Task details
When you find the line with "else retire s." among the records below, reproduce it and each line after it exactly, ending with the line with "let (t, r) := m".

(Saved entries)
Lemma state_appended frames h : state_ok h -> state_ok (appended frames h).
Proof.
  unfold state_ok. simpl. destruct (ch_state h); try done. intros (f & Hf & Hr). exists f.
  split; [|done]. apply elem_of_app. by left.
Qed.

Lemma sent_frames_64 channel command payload :
  Forall (fun f => length f = CTAPHID_FRAME_LEN) (sent_frames channel command payload).
Proof. eapply Forall_impl; [apply sent_frames_on|]. by intros f []. Qed.

Lemma ok_error channel code h : host_ok h -> host_ok (enqueue_error channel code h).
Proof.
  intros [Hb Hs]. rewrite enqueue_error_appended. split; [|by apply state_appended].
  apply base_appended; [done|apply sent_frames_64].
Qed.

Lemma ok_enqueue channel command payload h :
  base_ok h -> host_ok (enqueue_message channel command payload h).
Proof.
  intros Hb. rewrite enqueue_message_appended.
  pose proof (base_appended (sent_frames channel command payload) h Hb (sent_frames_64 _ _ _)) as [].
  split; [by split|]. unfold state_ok, appended. cbn [ch_state set_ch_state ch_pending set_ch_pending].
  destruct (sent_frames_nonempty channel command payload) as (x & rest & E).
  pose proof (sent_frames_on channel command payload) as Hon. rewrite E in *.
  destruct (exists_last (l := x :: rest) ltac:(done)) as (l & y & El). rewrite El in *.
  exists (MkFrame y (ch_next_token h + zlen l)). split_and!.
  - rewrite stamp_app. apply elem_of_app. right. apply elem_of_app. right. simpl. by left.
  - simpl. unfold zlen. rewrite length_app. simpl. lia.
  - apply Forall_app in Hon as [_ Hy]. by inversion Hy as [|? ? []].
Qed.

Lemma ok_finish channel code h : base_ok h -> host_ok (finish_error channel code h).
Proof. apply ok_enqueue. Qed.

(** ** Every operation keeps it *)

Create HintDb host.
#[local] Hint Resolve ok_error ok_enqueue ok_finish : host.

(** Changes of one field that keep the base. *)
Lemma base_state s h : base_ok h -> base_ok (set_ch_state s h).
Proof. by intros []. Qed.

Lemma base_lease l h : base_ok h -> base_ok (set_ch_lease l h).
Proof. by intros []. Qed.

Lemma base_interrupt b h : base_ok h -> base_ok (set_ch_interrupt_app b h).
Proof. by intros []. Qed.

Lemma base_no_u2f h : base_ok h -> base_ok (set_ch_u2f None h).
Proof. by intros []. Qed.

Lemma base_message m h : base_ok h -> zlen m <= MAX_MESSAGE_SIZE -> base_ok (set_ch_message m h).
Proof. by intros []. Qed.

Lemma base_identification n h : base_ok h -> base_ok (set_ch_next_identification n h).
Proof. by intros []. Qed.

Lemma u2f_ok_fewer u2f busy command n m : (m <= n)%nat -> u2f_ok u2f busy command n -> u2f_ok u2f busy command m.
Proof. unfold u2f_ok. destruct u2f as [p|]; [|done]. destruct (up_answer p); [done|]. intros ? []. split; [done|lia]. Qed.

Lemma base_denied polls h :
  base_ok h -> (length polls <= length (ch_denied_polls h))%nat -> base_ok (set_ch_denied_polls polls h).
Proof.
  intros [] Hl. split; try done; simpl; [by eapply u2f_ok_fewer|lia].
Qed.
(* ===== verification/HidHostProofs.v ===== *)
(** * What the CTAPHID state machine guarantees

    The invariant of every reachable state, isolation of the transaction under
    way from other channels, whose answer an answer is, and that no deadline is
    left overdue. *)

From stdpp Require Import sets.
From S2P Require Import Prelude Constants U2f Ctaphid HidHost HidHostInv.

(** ** Deadlines *)

(** Nothing is due at [now]. *)
Definition in_future (now : Z) (due : option Z) : Prop :=
  match due with Some d => now < d | None => True end.

Lemma in_future_earliest now a b : in_future now (earliest a b) <-> in_future now a /\ in_future now b.
Proof. destruct a, b; simpl; try tauto. lia. Qed.

Definition lease_served (now : Z) (h : CtaphidHost) : Prop := in_future now (option_map snd (ch_lease h)).

Definition poll_served (now : Z) (h : CtaphidHost) : Prop :=
  in_future now (option_map poll_deadline (ch_u2f h)).

(** A MSG that waits for the user has not waited long. *)
Definition wait_served (now : Z) (h : CtaphidHost) : Prop :=
  match ch_u2f h with
  | Some poll => awaits_msg (ch_state h) = true -> up_presence_started poll = true ->
                 now < up_started poll + U2F_RESPONSE_WAIT_MS
  | None => True
  end.
(* ===== verification/Seat.v ===== *)
(** * When the key's device may exist ([crates/pqkey/src/seat.rs])

    [Seat] decides, from looks at who is active on the device's seat, when the
    key's device may exist and when it must go; [SeatDevice] asks it before
    each report it hands the transport and before each one it sends.  Where
    looks come from is the class [SeatSource]; [SeatSourceLaws] is what a
    source promises, and [SeatWatch.v] proves that logind's records, watched
    the way the key watches them, keep the promise.  Log lines are left out. *)

From Stdlib Require Import Strings.String.
From stdpp Require Import list.
From S2P Require Import Prelude.

(** An [io::Error]: [unplugged], [shutdown_error], or another one. *)
Inductive SeatError : Type :=
| Unplugged
| ShutdownRequested
| SeatIo (code : Z).

#[export] Instance SeatError_eq_dec : EqDecision SeatError.
Proof. solve_decision. Defined.

(** Who is active on a seat.  Strings are lists of characters. *)
Inductive Active : Type :=
| Nobody
| ActiveSession (id : list Z) (uid : Z)
| UnknownActive.

#[export] Instance Active_eq_dec : EqDecision Active.
Proof. solve_decision. Defined.

(** [Record]: which record of the seat a look read. *)
Inductive SeatRecord : Type :=
| Absent (n : Z)
| RecordFile (dev ino : Z).

#[export] Instance SeatRecord_eq_dec : EqDecision SeatRecord.
Proof. solve_decision. Defined.

Record Look : Type := { look_active : Active; look_record : SeatRecord }.

(** [WAIT] bounds one wait, in milliseconds; a source that waits is told it. *)
Definition SEAT_WAIT : Z := 100.

Class SeatSource (S : Type) : Type := {
  source_seat : S -> list Z;
  source_changed : bool -> M S bool SeatError;
  source_look : M S Look SeatError;
  source_wait : Z -> M S unit SeatError;
  source_plugged : S -> S
}.

(** [Unwatched]: a seat no session is ever active on. *)
#[export] Instance Unwatched : SeatSource unit := {|
  source_seat := fun _ => ascii_bytes "the seat";
  source_changed := fun _ => ret false;
  source_look := ret {| look_active := Nobody; look_record := Absent 0 |};
  source_wait := fun _ => ret tt;
  source_plugged := fun s => s
|}.

Record Seat (S : Type) : Type := {
  st_source : S;
  st_owner : Z;
  st_active : option Active;
  st_record : option SeatRecord;
  st_under : option SeatRecord;
  st_retired : bool;
  st_held : bool
}.

Arguments st_source {S} s.
Arguments st_owner {S} s.
Arguments st_active {S} s.
Arguments st_record {S} s.
Arguments st_under {S} s.
Arguments st_retired {S} s.
Arguments st_held {S} s.

Section Seats.

Context {S : Type} `{SeatSource S}.

Definition seat_new (source : S) (owner : Z) : Seat S := {|
  st_source := source; st_owner := owner; st_active := None; st_record := None; st_under := None;
  st_retired := false; st_held := false
|}.

Definition with_source (s : Seat S) (source : S) : Seat S := {|
  st_source := source; st_owner := st_owner s; st_active := st_active s; st_record := st_record s;
  st_under := st_under s; st_retired := st_retired s; st_held := st_held s
|}.

Definition with_held (held : bool) (s : Seat S) : Seat S := {|
  st_source := st_source s; st_owner := st_owner s; st_active := st_active s; st_record := st_record s;
  st_under := st_under s; st_retired := st_retired s; st_held := held
|}.

Definition retire (s : Seat S) : Seat S := {|
  st_source := st_source s; st_owner := st_owner s; st_active := st_active s; st_record := st_record s;
  st_under := st_under s; st_retired := true; st_held := st_held s
|}.

Definition allows (s : Seat S) (active : Active) : bool :=
  match active with
  | Nobody => true
  | ActiveSession _ uid => uid =? st_owner s
  | UnknownActive => false
  end.

Definition seat_allowed (s : Seat S) : bool :=
  match st_active s with Some active => allows s active | None => false end.

(** A source that cannot tell counts as changed. *)
Definition seat_changed (report : bool) (s : Seat S) : Seat S * bool :=
  let (source, r) := source_changed report (st_source s) in
  (with_source s source, match r with Ok b => b | Err _ => true end).

Definition seat_look (s : Seat S) : Seat S :=
  let (source, r) := source_look (st_source s) in
  let active := match r with Ok l => look_active l | Err _ => UnknownActive end in
  {| st_source := source; st_owner := st_owner s; st_active := Some active;
     st_record := match r with Ok l => Some (look_record l) | Err _ => None end;
     st_under := st_under s; st_retired := st_retired s;
     st_held := st_held s
                || (bool_decide (active = UnknownActive) && negb (bool_decide (st_active s = Some UnknownActive))) |}.

(** *** [wait_for_turn] *)

Definition look_if_changed (first : bool) (s : Seat S) : Seat S :=
  let (s, changed) := seat_changed false s in
  if changed || first then seat_look s else s.

(** The loop, over what the shutdown flag reads at each pass; once the list
    ends it is set. *)
Fixpoint wait_loop (shutdown : list bool) (on_hold : result unit SeatError) (waited : bool) (s : Seat S)
    : Seat S * result unit SeatError :=
  if seat_allowed s then (with_held false s, Ok tt)
  else
    let s := with_held true s in
    match (if waited then Ok tt else on_hold) with
    | Err e => (s, Err e)
    | Ok _ =>
        match shutdown with
        | [] | true :: _ => (s, Err ShutdownRequested)
        | false :: shutdown =>
            match source_wait SEAT_WAIT (st_source s) with
            | (source, Err e) => (with_source s source, Err e)
            | (source, Ok _) =>
                let s := with_source s source in
                let unknown := bool_decide (st_active s = Some UnknownActive) in
                wait_loop shutdown on_hold true (look_if_changed unknown s)
            end
        end
    end.

(** [self.active.is_none() || self.changed(false)]: the source is not asked
    before the first look. *)
Definition wait_for_turn (shutdown : list bool) (on_hold : result unit SeatError) (s : Seat S)
    : Seat S * result unit SeatError :=
  let s := match st_active s with None => seat_look s | Some _ => look_if_changed false s end in
  wait_loop shutdown on_hold false s.

Definition seat_plugged (s : Seat S) : Seat S := {|
  st_source := source_plugged (st_source s); st_owner := st_owner s; st_active := st_active s;
  st_record := st_record s; st_under := st_record s; st_retired := false; st_held := st_held s
|}.

(** *** [check] *)

(** After a look: must the device go? *)
Definition judge (s : Seat S) : Seat S :=
  if negb (seat_allowed s) then with_held true (retire s)
  else if bool_decide (st_record s = st_under s) then s
  else retire s.

Definition seat_check (report : bool) (s : Seat S) : Seat S * result unit SeatError :=
  let s :=
    if st_retired s then s
    else let (s, changed) := seat_changed report s in if changed then judge (seat_look s) else s in
  (s, if st_retired s then Err Unplugged else Ok tt).

End Seats.

(** *** [SeatDevice] *)

Class HidDevice (D : Type) : Type := {
  try_read_frame : M D (option bytes) SeatError;
  write_frame : bytes -> M D unit SeatError
}.

Record SeatDevice (D S : Type) : Type := { sd_device : D; sd_seat : Seat S }.

Arguments sd_device {D S} s.
Arguments sd_seat {D S} s.

Section Devices.

Context {D S : Type} `{HidDevice D} `{SeatSource S}.

Definition on_device {A} (m : M D A SeatError) : M (SeatDevice D S) A SeatError := fun s =>
  let (d, r) := m (sd_device s) in ({| sd_device := d; sd_seat := sd_seat s |}, r).

Definition on_seat {A} (m : Seat S -> Seat S * result A SeatError) : M (SeatDevice D S) A SeatError := fun s =>
  let (t, r) := m (sd_seat s) in ({| sd_device := sd_device s; sd_seat := t |}, r).

Definition seat_read_frame : M (SeatDevice D S) (option bytes) SeatError :=
  let* frame := on_device try_read_frame in
  on_seat (seat_check (is_some frame)) ;;*
  ret frame.

Definition seat_write_frame (frame : bytes) : M (SeatDevice D S) unit SeatError :=
  on_seat (seat_check false) ;;*
  on_device (write_frame frame).

End Devices.

(** ** What a source promises

    The interface is stated over what the key cannot see: [writes s seat] counts
    how often the seat's record has been written or removed, and [in_place s l]
    says the record of the seat is now as in [l].  [told s] says that every
    change has reached the watch and [quiet s] that the watch holds none.
    [shown s l seat n] says that the last successful look reported [l], and
    that nothing the key was told since contradicts the state of [seat] at its
    write number [n]. *)
Class SeatSourceLaws (S : Type) `{SeatSource S} : Type := {
  source_ok : S -> Prop;
  writes : S -> list Z -> nat;
  in_place : S -> Look -> Prop;
  told : S -> Prop;
  quiet : S -> Prop;
  shown : S -> Look -> list Z -> nat -> Prop;
  source_advances (s s' : S) : Prop := source_ok s' /\ forall seat, (writes s seat <= writes s' seat)%nat;
  source_keeps (s s' : S) : Prop :=
    source_advances s s' /\ forall l seat n, shown s l seat n -> shown s' l seat n;
  changed_keeps report s : source_ok s -> source_keeps s (fst (source_changed report s));
  wait_keeps t s : source_ok s -> source_keeps s (fst (source_wait t s));
  plugged_keeps s : source_ok s -> source_keeps s (source_plugged s);
  look_advances s : source_ok s -> source_advances s (fst (source_look s));
  look_shows s s' l : source_ok s -> source_look s = (s', Ok l) ->
    in_place s' l /\ exists n, (n <= writes s' (source_seat s'))%nat /\ shown s' l (source_seat s') n;
  look_again s s' l l' seat n : source_ok s -> shown s l seat n -> source_look s = (s', Ok l') ->
    look_record l' = look_record l -> shown s' l' seat n;
  changed_certain report s s' l seat n : source_ok s -> shown s l seat n ->
    source_changed report s = (s', Ok false) -> told s' -> quiet s' /\ in_place s' l;
  shown_true s l seat n : source_ok s -> shown s l seat n -> told s -> quiet s ->
    source_seat s = seat /\ writes s seat = n
}.

(** * What [Seat] guarantees over any source that keeps its promise

    The invariant of a device being served, preserved by every report read and
    written, and what it says of the seat when a report is handled. *)



Section Guarantees.

Context {S : Type} `{SeatSourceLaws S}.


Definition same_device (s other : Seat S) : Prop :=
  st_owner other = st_owner s /\ st_active other = st_active s /\ st_record other = st_record s /\
  st_under other = st_under s /\ st_retired other = st_retired s.

(** Before a device: what was looked at is what was shown. *)
Definition looked (s : Seat S) : Prop :=
  source_ok (st_source s) /\
  forall a, st_active s = Some a -> a = UnknownActive \/
    exists l seat n, a = look_active l /\ st_record s = Some (look_record l) /\
      (n <= writes (st_source s) seat)%nat /\ shown (st_source s) l seat n.

(** With a device: it must go, or it was created under the record last looked
    at, which lets it exist. *)
Definition serves (seat : list Z) (n : nat) (s : Seat S) : Prop :=
  source_ok (st_source s) /\ (n <= writes (st_source s) seat)%nat /\
  (st_retired s = true \/
   exists l, st_active s = Some (look_active l) /\ st_record s = Some (look_record l) /\
     st_under s = Some (look_record l) /\ allows s (look_active l) = true /\ shown (st_source s) l seat n).

Lemma looked_new source owner : source_ok source -> looked (seat_new source owner).
Proof. by intros Hs. Qed.

Lemma looked_moved s source : looked s -> source_keeps (st_source s) source -> looked (with_source s source).
Proof.
  intros [Hok Hl] [[Hok' Hw] Hsh]. split; [done|]. intros a Ha.
  destruct (Hl a Ha) as [->|(l & seat & n & -> & Hr & Hn & Hs)]; [by left|]. right. exists l, seat, n.
  cbn [st_source with_source st_record]. split_and!; [done|done| |by apply Hsh]. specialize (Hw seat). lia.
Qed.

Lemma looked_look s : looked s -> looked (seat_look s).
Proof.
  intros [Hok _]. unfold seat_look. destruct (source_look (st_source s)) as [source [l|e]] eqn:El.
  - pose proof (look_advances _ Hok) as [Ho _]. rewrite El in Ho.
    destruct (look_shows _ _ _ Hok El) as (_ & n & Hn & Hs). split; [done|]. cbn [st_active st_record st_source].
    intros a [= <-]. right. by exists l, (source_seat source), n.
  - pose proof (look_advances _ Hok) as [Ho _]. rewrite El in Ho. split; [done|]. intros a [= <-]. by left.
Qed.

Lemma changed_moves report s s' b : source_ok (st_source s) -> seat_changed report s = (s', b) ->
  exists source, s' = with_source s source /\ source_keeps (st_source s) source /\
    (b = false -> source_changed report (st_source s) = (source, Ok false)).
Proof.
  intros Hok. unfold seat_changed. pose proof (changed_keeps report _ Hok) as Hk.
  destruct (source_changed report (st_source s)) as [source [c|e]]; intros [= <- <-]; exists source.
  - by split_and!; [| |intros ->].
  - by split_and!.
Qed.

Written response
  else retire s.

Definition seat_check (report : bool) (s : Seat S) : Seat S * result unit SeatError :=
  let s :=
    if st_retired s then s
    else let (s, changed) := seat_changed report s in if changed then judge (seat_look s) else s in
  (s, if st_retired s then Err Unplugged else Ok tt).

End Seats.

(** *** [SeatDevice] *)

Class HidDevice (D : Type) : Type := {
  try_read_frame : M D (option bytes) SeatError;
  write_frame : bytes -> M D unit SeatError
}.

Record SeatDevice (D S : Type) : Type := { sd_device : D; sd_seat : Seat S }.

Arguments sd_device {D S} s.
Arguments sd_seat {D S} s.

Section Devices.

Context {D S : Type} `{HidDevice D} `{SeatSource S}.

Definition on_device {A} (m : M D A SeatError) : M (SeatDevice D S) A SeatError := fun s =>
  let (d, r) := m (sd_device s) in ({| sd_device := d; sd_seat := sd_seat s |}, r).

Definition on_seat {A} (m : Seat S -> Seat S * result A SeatError) : M (SeatDevice D S) A SeatError := fun s =>
  let (t, r) := m (sd_seat s) in ({| sd_device := sd_device s; sd_seat := t |}, r).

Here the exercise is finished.